» **Exercise aim**: The expected answer is the set of lines in the data below between the line holding "(** ** The life of the server" and the line holding "knowledge_base_init the_system_prompt str_of_exn", inclusive, written out exactly.

[Stored items]
(** A call of one of the endpoints that touch the sessions. *)
Inductive call : Type :=
| PostChat (request : ChatRequest)
| PostReset (id : string).

Definition handle (c : call) (s : Srv) : Srv :=
  match c with
  | PostChat request => snd (chat request s)
  | PostReset id => snd (reset_session id s)
  end.

End WithServices.

Arguments chat_sessions {World} _.
Arguments srv_world {World} _.
Arguments srv_sent {World} _.
Arguments Build_Srv {World} _ _ _.

(** ** The life of the server

    The endpoints run one at a time, none of them awaits.  The server
    starts without sessions.  The knowledge base is not held in the
    dictionary: [POST /refresh_knowledge] may have rebuilt the index
    between two calls, so each call of [POST /chat] comes with the
    backend of its moment.  [GET /], [GET /health], [GET /sessions] and
    [POST /refresh_knowledge] assign nothing to the dictionary and to no
    history; they may read the clock. *)
Section Lifetime.

Variable World : Type.
Variable completions_create : Request -> World -> res ChatCompletion * World.
Variable now_isoformat : World -> string * World.
Variable json_loads : string -> res json.
Variable json_dumps : json -> string.
Variable now_timestamp : World -> string * World.
Variable knowledge_base_init : World -> res unit * World.
Variable the_system_prompt : string.
Variable str_of_exn : exn -> string.

Inductive reachable : Srv World -> Prop :=
| reachable_start (w : World) :
    reachable {| chat_sessions := []; srv_world := w; srv_sent := [] |}
| reachable_handle (collection_query : json -> Z -> res QueryResult)
    (c : call) (s : Srv World) :
    reachable s ->
    reachable (handle World completions_create now_isoformat json_loads
                 json_dumps collection_query now_timestamp
                 knowledge_base_init the_system_prompt str_of_exn c s)
| reachable_other (w : World) (s : Srv World) :
    reachable s ->
    reachable {| chat_sessions := chat_sessions s; srv_world := w;
                 srv_sent := srv_sent s |}.

End Lifetime.

End Server.

(* ===================================================================== *)
(** * A sample folder, store and model service *)
(* ===================================================================== *)

Module Sample.

Import KnowledgeBase.

(** Two files with the stem [notes], a directory, a file with only
    whitespace, and a file of an unsupported type. *)
Definition folder : Folder :=
  {| rglob :=
       [ {| stem := "resume"; suffix := ".txt"; is_file := true |};
         {| stem := "notes"; suffix := ".md"; is_file := true |};
         {| stem := "archive"; suffix := ""; is_file := false |};
         {| stem := "notes"; suffix := ".TXT"; is_file := true |};
         {| stem := "blank"; suffix := ".txt"; is_file := true |};
         {| stem := "photo"; suffix := ".png"; is_file := true |} ];
     _read_text_file := fun p =>
       if String.eqb (stem p) "resume" then "Python Go Rust"
       else if String.eqb (stem p) "notes" then "likes hiking"
       else "   ";
     _read_pdf := fun _ => "";
     _read_docx := fun _ => "" |}.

» **Your solution**:
(** ** The life of the server

    The endpoints run one at a time, none of them awaits.  The server
    starts without sessions.  The knowledge base is not held in the
    dictionary: [POST /refresh_knowledge] may have rebuilt the index
    between two calls, so each call of [POST /chat] comes with the
    backend of its moment.  [GET /], [GET /health], [GET /sessions] and
    [POST /refresh_knowledge] assign nothing to the dictionary and to no
    history; they may read the clock. *)
Section Lifetime.

Variable World : Type.
Variable completions_create : Request -> World -> res ChatCompletion * World.
Variable now_isoformat : World -> string * World.
Variable json_loads : string -> res json.
Variable json_dumps : json -> string.
Variable now_timestamp : World -> string * World.
Variable knowledge_base_init : World -> res unit * World.
Variable the_system_prompt : string.
Variable str_of_exn : exn -> string.

Inductive reachable : Srv World -> Prop :=
| reachable_start (w : World) :
    reachable {| chat_sessions := []; srv_world := w; srv_sent := [] |}
| reachable_handle (collection_query : json -> Z -> res QueryResult)
    (c : call) (s : Srv World) :
    reachable s ->
    reachable (handle World completions_create now_isoformat json_loads
                 json_dumps collection_query now_timestamp
                 knowledge_base_init the_system_prompt str_of_exn c s)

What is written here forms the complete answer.